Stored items
(* ===== verification/Heap.v ===== *)
(** * The kernel heap: [kernel/mem.c]

    [kmalloc]/[kfree] work on a singly linked list of blocks whose headers
    live in memory in front of their payloads.  The first half of the file
    translates the C code to operations on [memory]; the second half gives
    the abstract allocator (a list of blocks, first fit with splitting), the
    representation predicate that ties the two, and the lemmas that the C
    code refines the abstract allocator and never touches a payload in use. *)
From stdpp Require Import base numbers list sets gmap.
From S2P Require Import Prelude Machine.

(** ** The C code *)
(** [header_t]: [size] at offset 0, [next] at 4, [is_free] at 8;
    [sizeof(header_t)] is 12 with its padding. *)
Definition sizeof_header : Z := 12.
Definition hdr_size (m : memory) (h : Z) : Z := load32 m h.
Definition hdr_next (m : memory) (h : Z) : Z := load32 m (h ⊕ 4).
Definition hdr_is_free (m : memory) (h : Z) : Z := load8 m (h ⊕ 8).
Definition set_size (h v : Z) (m : memory) : memory := store32 m h v.
Definition set_next (h v : Z) (m : memory) : memory := store32 m (h ⊕ 4) v.
Definition set_is_free (h v : Z) (m : memory) : memory := store8 m (h ⊕ 8) v.

(** [heap_init]: the new value of [heap_start] and the memory. *)
Definition heap_init (start size : Z) (m : memory) : Z * memory :=
  (start, set_is_free start 1 (set_next start 0
            (set_size start (size ⊖ sizeof_header) m))).

(** [size = (size + 3) & ~3;] *)
Definition align4 (size : Z) : Z := Z.land (size ⊕ 3) 4294967292.

(** The block-splitting arm of [kmalloc], executed when
    [curr->size > size + sizeof(header_t) + 4]. *)
Definition split_block (curr size : Z) (m : memory) : memory :=
  let next := (curr ⊕ sizeof_header) ⊕ size in
  let m := set_size next ((hdr_size m curr ⊖ size) ⊖ sizeof_header) m in
  let m := set_next next (hdr_next m curr) m in
  let m := set_is_free next 1 m in
  let m := set_size curr size m in
  set_next curr next m.

(** The [while (curr)] loop of [kmalloc]; [None] is only reached when the
    fuel runs out (a cyclic list), which the heap invariant excludes. *)
Fixpoint kmalloc_loop (fuel : nat) (size curr : Z) (m : memory)
  : option (Z * memory) :=
  match fuel with
  | O => None
  | S fuel =>
    if curr =? 0 then Some (0, m)
    else if negb (hdr_is_free m curr =? 0) && (size <=? hdr_size m curr) then
      let m := if (size ⊕ sizeof_header) ⊕ 4 <? hdr_size m curr
               then split_block curr size m else m in
      Some (curr ⊕ sizeof_header, set_is_free curr 0 m)
    else kmalloc_loop fuel size (hdr_next m curr) m
  end.

(** A 1 MiB heap holds at most 1048576 / 12 = 87381 blocks, so the loop ends
    within 87382 iterations. *)
Definition heap_fuel : nat := Z.to_nat 87382.

Definition kmalloc (heap_start size : Z) (m : memory) : option (Z * memory) :=
  if heap_start =? 0 then Some (0, m)
  else kmalloc_loop heap_fuel (align4 size) heap_start m.

Definition kfree (ptr : Z) (m : memory) : memory :=
  if ptr =? 0 then m
  else
    let header := ptr ⊖ sizeof_header in
    let m := set_is_free header 1 m in
    let next := hdr_next m header in
    if negb (next =? 0) && negb (hdr_is_free m next =? 0) then
      let m := set_size header
                 (hdr_size m header ⊕ (hdr_size m next ⊕ sizeof_header)) m in
      set_next header (hdr_next m (hdr_next m header)) m
    else m.

Fixpoint heap_stats_loop (fuel : nat) (curr used_total free_total : Z)
  (m : memory) : option (Z * Z) :=
  match fuel with
  | O => None
  | S fuel =>
    if curr =? 0 then Some (used_total, free_total)
    else if negb (hdr_is_free m curr =? 0)
    then heap_stats_loop fuel (hdr_next m curr) used_total
           (free_total ⊕ hdr_size m curr) m
    else heap_stats_loop fuel (hdr_next m curr)
           (used_total ⊕ hdr_size m curr) free_total m
  end.

Definition heap_stats (heap_start : Z) (m : memory) : option (Z * Z) :=
  heap_stats_loop heap_fuel heap_start 0 0 m.

(** ** The abstract allocator *)

Record block := Block { bsize : Z; bfree : bool }.
#[export] Instance block_eq_dec : EqDecision block.
Proof. solve_decision. Defined.

(** First fit from address [a]: the payload address and the new list. *)
Fixpoint alloc_blocks (size a : Z) (bs : list block) : option (Z * list block) :=
  match bs with
  | [] => None
  | b :: rest =>
    if bfree b && (size <=? bsize b) then
      Some (a + 12,
        if size + 16 <? bsize b
        then Block size false :: Block (bsize b - size - 12) true :: rest
        else Block (bsize b) false :: rest)
    else match alloc_blocks size (a + 12 + bsize b) rest with
         | Some (p, rest') => Some (p, b :: rest')
         | None => None
         end
  end.

(** Free the block whose payload is at [p], merging it with a free successor. *)
Fixpoint free_blocks (p a : Z) (bs : list block) : list block :=
  match bs with
  | [] => []
  | b :: rest =>
    if p =? a + 12 then
      match rest with
      | Block n true :: rest' => Block (bsize b + (n + 12)) true :: rest'
      | _ => Block (bsize b) true :: rest
      end
    else b :: free_blocks p (a + 12 + bsize b) rest
  end.

(** The payloads (address, size) in use. *)
Fixpoint used_payloads (a : Z) (bs : list block) : list (Z * Z) :=
  match bs with
  | [] => []
  | b :: rest =>
    (if bfree b then [] else [(a + 12, bsize b)])
    ++ used_payloads (a + 12 + bsize b) rest
  end.

Fixpoint extent (bs : list block) : Z :=
  match bs with [] => 0 | b :: rest => 12 + bsize b + extent rest end.

Definition in_used (a : Z) (bs : list block) (x : Z) : Prop :=
  exists p n, (p, n) ∈ used_payloads a bs /\ range p n x.

(** ** Representation *)

Definition block_ok (b : block) : Prop := 0 <= bsize b /\ (4 | bsize b).

Fixpoint heap_rep (m : memory) (a : Z) (bs : list block) : Prop :=
  match bs with
  | [] => True
  | b :: rest =>
    load32 m a = bsize b /\
    load32 m (a + 4) = (match rest with [] => 0 | _ => a + 12 + bsize b end) /\
    load8 m (a + 8) = (if bfree b then 1 else 0) /\
    block_ok b /\ heap_rep m (a + 12 + bsize b) rest
  end.

(** [heap_inv hs total m bs]: the heap that starts at [hs] and spans [total]
    bytes holds the blocks [bs]. *)
Record heap_inv (hs total : Z) (m : memory) (bs : list block) : Prop := {
  hi_start : 16 <= hs;
  hi_align : (4 | hs);
  hi_end : hs + total < 4294967296;
  hi_size : total <= 1048576;
  hi_nonempty : bs <> [];
  hi_extent : extent bs = total;
  hi_rep : heap_rep m hs bs;
}.

Lemma extent_nonneg m a bs : heap_rep m a bs -> 12 * Z.of_nat (length bs) <= extent bs.
Proof.
  revert a. induction bs as [|b rest IH]; intros a; cbn [heap_rep extent length]; [lia|].
  intros (_ & _ & _ & [Hb _] & Hr). apply IH in Hr. lia.
Qed.

Lemma alloc_blocks_nonempty size a bs p bs' :
  alloc_blocks size a bs = Some (p, bs') -> bs <> [] /\ bs' <> [].
Proof.
  destruct bs as [|b rest]; cbn; [done|]. intros H. split; [done|].
  destruct (_ && _); [|destruct (alloc_blocks _ _ _) as [[]|]]; simplify_eq; [|done].
  by case_match.
Qed.

(** Reading headers at in-range addresses. *)
Lemma hdr_fields m h : 0 <= h -> h + 12 <= 4294967296 ->
  hdr_next m h = load32 m (h + 4) /\ hdr_is_free m h = load8 m (h + 8).
Proof.
  intros. unfold hdr_next, hdr_is_free. by rewrite !u32_id by (unfold is_u32; lia).
Qed.

Lemma heap_rep_agree m m' a bs :
  0 <= a -> a + extent bs < 4294967296 ->
  agree_on (range a (extent bs)) m m' -> heap_rep m a bs -> heap_rep m' a bs.
Proof.
  revert a. induction bs as [|b rest IH]; intros a Ha Hend Hag Hrep; [done|].
  pose proof (extent_nonneg _ _ _ Hrep) as Hext.
  destruct Hrep as (H1 & H2 & H3 & [Hb Hb4] & Hrest).
  pose proof (extent_nonneg _ _ _ Hrest) as Hext'. cbn [extent length] in *.
  assert (Hsub : forall o n, 0 <= o -> o + n <= 12 ->
    agree_on (range (a + o) n) m m').
  { intros o n ??. agree_from Hag. }
  split_and!.
  - rewrite <- H1. apply load32_agree; [lia..|].
    specialize (Hsub 0 4). rewrite Z.add_0_r in Hsub. apply Hsub; lia.
  - rewrite <- H2. apply load32_agree; [lia..|]. apply Hsub; lia.
  - rewrite <- H3. apply load8_agree; [unfold is_u32; lia|]. apply Hsub; lia.
  - done.
  - apply IH; [lia..| |done]. agree_from Hag.
Qed.

(** ** [kmalloc] refines [alloc_blocks] *)

Lemma take_block_rep m a b rest :
  0 <= a -> a + extent (b :: rest) < 4294967296 ->
  heap_rep m a (b :: rest) ->
  heap_rep (set_is_free a 0 m) a (Block (bsize b) false :: rest) /\
  agree_on (fun x => x < a \/ a + 12 <= x) m (set_is_free a 0 m).
Proof.
  intros Ha Hend Hrep. pose proof (extent_nonneg _ _ _ Hrep) as He.
  destruct Hrep as (H1 & H2 & H3 & Hb & Hrest).
  pose proof (extent_nonneg _ _ _ Hrest). pose proof (proj1 Hb). cbn [extent length] in *.
  unfold set_is_free. rewrite (u32_id (a + 8)) by (unfold is_u32; lia).
  assert (Hag : agree_on (fun x => x <> a + 8) m (store8 m (a + 8) 0)).
  { apply store8_frame; [unfold is_u32; lia | done]. }
  split; [cbn [heap_rep bsize bfree]; split_and!|].
  - by mem_simpl.
  - by mem_simpl.
  - by mem_simpl.
  - done.
  - apply heap_rep_agree with m; [lia..| |done].
    agree_from Hag.
  - agree_from Hag.
Qed.

Lemma split_block_rep m a b rest size :
  16 <= a -> a + extent (b :: rest) < 4294967296 ->
  heap_rep m a (b :: rest) -> 0 <= size -> (4 | size) -> size + 16 < bsize b ->
  heap_rep (split_block a size m) a
    (Block size (bfree b) :: Block (bsize b - size - 12) true :: rest) /\
  agree_on (fun x => x < a \/ a + 12 + bsize b <= x) m (split_block a size m).
Proof.
  intros Ha Hend Hrep Hs Hs4 Hlt.
  destruct Hrep as (H1 & H2 & H3 & [Hb Hb4] & Hrest).
  pose proof (extent_nonneg _ _ _ Hrest). cbn [extent length] in *.
  unfold split_block, set_is_free, set_next, set_size, hdr_next, hdr_size, sizeof_header.
  rewrite (u32_id (a + 12)), (u32_id (a + 12 + size)) by (unfold is_u32; lia).
  set (c := a + 12 + size).
  rewrite (u32_id (a + 4)), (u32_id (c + 4)), (u32_id (c + 8)) by (unfold c, is_u32; lia).
  assert (Hc : c = a + 12 + size) by done. clearbody c.
  rewrite H1, (u32_id (bsize b - size)), (u32_id (bsize b - size - 12)) by (unfold is_u32; lia).
  set (m' := store32 _ (a + 4) _).
  assert (Hag : agree_on (fun x => x < a \/ a + 12 + bsize b <= x) m m').
  { unfold m'. repeat (etransitivity; [|first [apply store32_frame | apply store8_frame];
      unfold is_u32, range; lia]). reflexivity. }
  split; [|done]. unfold m' in *; clear m'. cbn [heap_rep bsize bfree].
  split_and!.
  - mem_simpl. apply u32_id. unfold is_u32. lia.
  - mem_simpl. rewrite Hc. apply u32_id. unfold is_u32. lia.
  - mem_simpl. done.
  - cbn. done.
  - replace (a + 12 + size) with c. mem_simpl. apply u32_id. unfold is_u32. lia.
  - replace (a + 12 + size) with c. mem_simpl. rewrite H2. destruct rest; [done|].
    cbn [extent length] in *. rewrite u32_id by (unfold is_u32; lia). lia.
  - replace (a + 12 + size) with c. by mem_simpl.
  - split; cbn; [lia|]. repeat apply Z.divide_sub_r; [done..|by exists 3].
  - replace (a + 12 + size + 12 + (bsize b - size - 12)) with (a + 12 + bsize b) by lia.
    apply heap_rep_agree with m; [lia..| |done].
    agree_from Hag.
Qed.

(** The address the loop is at when [bs] remain from address [a]. *)
Definition cursor (a : Z) (bs : list block) : Z :=
  match bs with [] => 0 | _ => a end.

Lemma used_payloads_range m a bs p n :
  heap_rep m a bs -> (p, n) ∈ used_payloads a bs ->
  a + 12 <= p /\ 0 <= n /\ p + n <= a + extent bs.
Proof.
  revert a. induction bs as [|b rest IH]; intros a; cbn [used_payloads]; [set_solver|].
  intros (_ & _ & _ & [Hb _] & Hrest) Hin.
  pose proof (extent_nonneg _ _ _ Hrest). cbn [extent].
  apply elem_of_app in Hin as [Hin|Hin].
  - destruct (bfree b); [set_solver|]. apply list_elem_of_singleton in Hin. simplify_eq. lia.
  - apply IH in Hin; [lia|done].
Qed.

(** The bytes an allocation keeps: everything outside the heap, and every
    payload in use. *)
Definition kept (a : Z) (bs : list block) (x : Z) : Prop :=
  x < a \/ a + extent bs <= x \/ in_used a bs x.

Lemma kept_free_head m a b rest x :
  heap_rep m a (b :: rest) -> bfree b = true -> kept a (b :: rest) x ->
  x < a \/ a + 12 + bsize b <= x.
Proof.
  intros (_ & _ & _ & [Hb _] & Hrest) Hfree [Hx|[Hx|(p & n & Hin & Hx)]].
  - lia.
  - pose proof (extent_nonneg _ _ _ Hrest). cbn [extent] in Hx. lia.
  - cbn [used_payloads] in Hin. rewrite Hfree in Hin. cbn in Hin.
    eapply used_payloads_range in Hin; [|done]. unfold range in Hx. lia.
Qed.

Lemma kept_tail m a b rest x :
  heap_rep m a (b :: rest) -> kept a (b :: rest) x -> kept (a + 12 + bsize b) rest x.
Proof.
  intros (_ & _ & _ & [Hb _] & _) [Hx|[Hx|(p & n & Hin & Hx)]].
  - left. lia.
  - right; left. cbn [extent] in Hx. lia.
  - cbn [used_payloads] in Hin. apply elem_of_app in Hin as [Hin|Hin].
    + destruct (bfree b); [set_solver|]. apply list_elem_of_singleton in Hin.
      simplify_eq. unfold range in Hx. left. lia.
    + right; right. by exists p, n.
Qed.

DESCRIPTION OF THE TASK =>
Begin with the first line of the records and reproduce each line as is, ending with the line that holds "Definition sizeof_header : Z := 12.".

ANSWER TO THE EXERCISE =>
(* ===== verification/Heap.v ===== *)
(** * The kernel heap: [kernel/mem.c]

    [kmalloc]/[kfree] work on a singly linked list of blocks whose headers
    live in memory in front of their payloads.  The first half of the file
    translates the C code to operations on [memory]; the second half gives
    the abstract allocator (a list of blocks, first fit with splitting), the
    representation predicate that ties the two, and the lemmas that the C
    code refines the abstract allocator and never touches a payload in use. *)
From stdpp Require Import base numbers list sets gmap.
From S2P Require Import Prelude Machine.

(** ** The C code *)
(** [header_t]: [size] at offset 0, [next] at 4, [is_free] at 8;
    [sizeof(header_t)] is 12 with its padding. *)
Definition sizeof_header : Z := 12.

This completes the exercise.